This Day in Liberal Judicial Activism—February 3

1988—By a vote of 97-0, the Senate confirms President Reagan’s nomination of Ninth Circuit judge Anthony M. Kennedy to fill the seat of retiring Justice Lewis Powell. Kennedy was Reagan’s third pick, following the October 1987 defeat of the nomination of Judge Robert Bork and the withdrawal of the subsequent decision to nominate Judge Douglas Ginsburg.

Often misdescribed as a “moderate conservative,” Kennedy in fact embraces an aggressive view of judicial power. While he sometimes deploys that power towards conservative ends, his misdeeds of liberal judicial activism are far more momentous—and are often masked by grandiose rhetorical diversions. To cite but a few examples:

“At the heart of liberty is the right to define one’s own concept of existence, of meaning, of the universe, and of the mystery of human life.” Planned Parenthood v. Casey (1992). Translation: We justices have the unbounded authority to decide which matters you yahoo citizens should be prohibited from addressing through legislation.

“It does not lessen our fidelity to the Constitution or our pride in its origins to acknowledge that the express affirmation of certain fundamental rights by other nations and peoples simply underscores the centrality of those same rights within our own heritage of freedom.” Roper v. Simmons (2005). As Justice Scalia responds, Kennedy relies on foreign sources “not to underscore our ‘fidelity’ to the Constitution, our ‘pride in its origins,’ and ‘our own [American] heritage,’” but to override the “centuries-old American practice … of letting a jury of 12 citizens decide whether, in the particular case, youth should be the basis for withholding the death penalty.”

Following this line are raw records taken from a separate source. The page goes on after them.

(** [whole.replace(new RegExp(pat, 'g'), repl)] for a pattern [pat] made of
    letters, digits and underscores (a literal pattern). *)
Fixpoint replace_scan (whole : str) (s : str) (position skip : nat) (pat repl : str) : str :=
  match s with
  | [] => []
  | c :: r =>
      match skip with
      | S k => replace_scan whole r (S position) k pat repl
      | O =>
          if nonempty pat && startsWith s pat
          then getSubstitution pat whole position repl
               ++ replace_scan whole r (S position) (length pat - 1) pat repl
          else c :: replace_scan whole r (S position) 0 pat repl
      end
  end.

Definition replaceAll (whole pat repl : str) : str := replace_scan whole whole 0 0 pat repl.

(** [String(undefined)]. *)
Definition js_undefined : str := lit "undefined".

(** ** PageRenderer.finalRender *)

(** [placeholderMap]: entries whose cached value holds placeholders. *)
Definition buildPlaceholderMap (cache : list (str * str)) : list (str * list str) :=
  fold_left (fun m '(ph, c) =>
               match placeholder_matches c with
               | [] => m
               | nested => assoc_set str_eqb m ph (uniq nested)
               end) cache [].

(** [calculateDepth(placeholder, visited)], threading the memo table
    [placeholderDepth].  [fuel] bounds the recursion depth; [None] means it
    ran out. *)
Fixpoint calculateDepth (fuel : nat) (pmap : list (str * list str)) (ph : str)
    (visited : list str) (memo : list (str * nat)) : option (nat * list (str * nat)) :=
  match fuel with
  | O => None
  | S f =>
      if str_has visited ph then Some (0, memo)
      else
        let visited' := visited ++ [ph] in
        match assoc_get str_eqb memo ph with
        | Some d => Some (d, memo)
        | None =>
            match assoc_get str_eqb pmap ph with
            | None | Some [] => Some (0, assoc_set str_eqb memo ph 0)
            | Some nested =>
                let fix loop (ns : list str) (maxDepth : nat) (memo : list (str * nat))
                  : option (nat * list (str * nat)) :=
                  match ns with
                  | [] => Some (maxDepth, memo)
                  | n :: ns' =>
                      match calculateDepth f pmap n visited' memo with
                      | None => None
                      | Some (d, memo') => loop ns' (Nat.max maxDepth d) memo'
                      end
                  end in
                match loop nested 0 memo with
                | None => None
                | Some (maxDepth, memo') =>
                    Some (S maxDepth, assoc_set str_eqb memo' ph (S maxDepth))
                end
            end
        end
  end.

(** The loop [for (placeholder of cache.keys()) if (!has) calculateDepth(placeholder)]. *)
Fixpoint depth_all (fuel : nat) (pmap : list (str * list str)) (keys : list str)
    (memo : list (str * nat)) : option (list (str * nat)) :=
  match keys with
  | [] => Some memo
  | k :: ks =>
      match assoc_get str_eqb memo k with
      | Some _ => depth_all fuel pmap ks memo
      | None =>
          match calculateDepth fuel pmap k [] memo with
          | None => None
          | Some (_, memo') => depth_all fuel pmap ks memo'
          end
      end
  end.

Definition depth_of (memo : list (str * nat)) (k : str) : nat :=
  match assoc_get str_eqb memo k with Some d => d | None => 0 end.

(** Stable sort of the keys by ascending depth. *)
Fixpoint insert_key (memo : list (str * nat)) (x : str) (l : list str) : list str :=
  match l with
  | [] => [x]
  | y :: r => if depth_of memo x <? depth_of memo y then x :: l else y :: insert_key memo x r
  end.

Definition sortKeys (memo : list (str * nat)) (keys : list str) : list str :=
  fold_left (fun acc k => insert_key memo k acc) keys [].

(** Substitution of every nested placeholder of one entry. *)
Definition flatten_entry (cache processedCache : list (str * str)) (c : str) : str :=
  fold_left (fun pc n =>
               let replacement :=
                 match assoc_get str_eqb processedCache n with
                 | Some v => v
                 | None => match assoc_get str_eqb cache n with Some v => v | None => js_undefined end
                 end in
               replaceAll pc n replacement)
            (uniq (placeholder_matches c)) c.

Definition processNestedInCache (cache : list (str * str)) : option (list (str * str)) :=
  let pmap := buildPlaceholderMap cache in
  match depth_all (S (length pmap)) pmap (map fst cache) [] with
  | None => None
  | Some memo =>
      let sorted := sortKeys memo (map fst cache) in
      Some (fold_left (fun processedCache ph =>
                         let c := match assoc_get str_eqb cache ph with Some v => v | None => js_undefined end in
                         match placeholder_matches c with
                         | [] => assoc_set str_eqb processedCache ph c
                         | _ => assoc_set str_eqb processedCache ph (flatten_entry cache processedCache c)
                         end) sorted [])
  end.

Definition processNestedPlaceholders (cache : list (str * str)) (content : str) : str :=
  fold_left (fun pc ph =>
               match assoc_get str_eqb cache ph with
               | Some v => replaceAll pc ph v
               | None => pc
               end) (placeholder_matches content) content.

(** [finalRender(content)]: the output and the renderer with its cache
    replaced by the flattened one. *)
Definition finalRender (pr : PageRenderer) (text : str) : option (str * PageRenderer) :=
  match stepRenderCache pr with
  | [] => Some (text, pr)
  | cache =>
      match processNestedInCache cache with
      | None => None
      | Some cache' =>
          Some (processNestedPlaceholders cache' text,
                {| shortcodeRenderer := shortcodeRenderer pr; markedInstance := markedInstance pr;
                   stepRenderCache := cache' |})
      end
  end.

(** [getProcessedCacheContent(placeholder)]: preprocess the cache, then
    look the placeholder up ([None] for [null]).  The outer [option] is
    the fuel of [processNestedInCache]. *)
Definition getProcessedCacheContent (pr : PageRenderer) (ph : str)
  : option (option str * PageRenderer) :=
  match processNestedInCache (stepRenderCache pr) with
  | None => None
  | Some cache' =>
      Some (assoc_get str_eqb cache' ph,
            {| shortcodeRenderer := shortcodeRenderer pr; markedInstance := markedInstance pr;
               stepRenderCache := cache' |})
  end.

“Had those who drew and ratified the Due Process Clauses of the Fifth Amendment or the Fourteenth Amendment known the components of liberty in its manifold possibilities, they might have been more specific”—and spelled out a constitutional right to homosexual sodomy. Lawrence v. Texas (2003). Translation: We modern justices are so much wiser than the Framers and therefore entitled to trump the political processes willy-nilly.

“The right to think is the beginning of freedom, and speech must be protected from the government because speech is the beginning of thought.” Ashcroft v. Free Speech Coalition (2002) (emphasis added). It’s odd that Kennedy would think that speech (including opinion-writing?) should precede thinking. The notion is especially odd in a case concerning virtual child pornography.

2010—In Perry v. Schwarzenegger—the case challenging California’s Proposition 8 and traditional marriage—the ACLU Foundation of Southern California continues its involvement in the case by filing a post-trial amicus brief on behalf of its national affiliate, the American Civil Liberties Union.

Ramona Ripston, the wife of Ninth Circuit judge Stephen Reinhardt, is the executive director of the ACLU Foundation of Southern California and (per its website) is “responsible for all phases of the organization’s programs, including litigation.” In addition to leading the political opposition to Proposition 8, Ripston engaged in confidential discussions with the lawyers for the Perry plaintiffs about whether they should file the case. And months later, she will publicly celebrate Judge Vaughn Walker’s decision striking down Proposition 8.

Yet when the wonders of random selection assign arch-activist Reinhardt to the Ninth Circuit panel to review Walker’s decision in this very case, Reinhardt somehow will decline to recuse himself.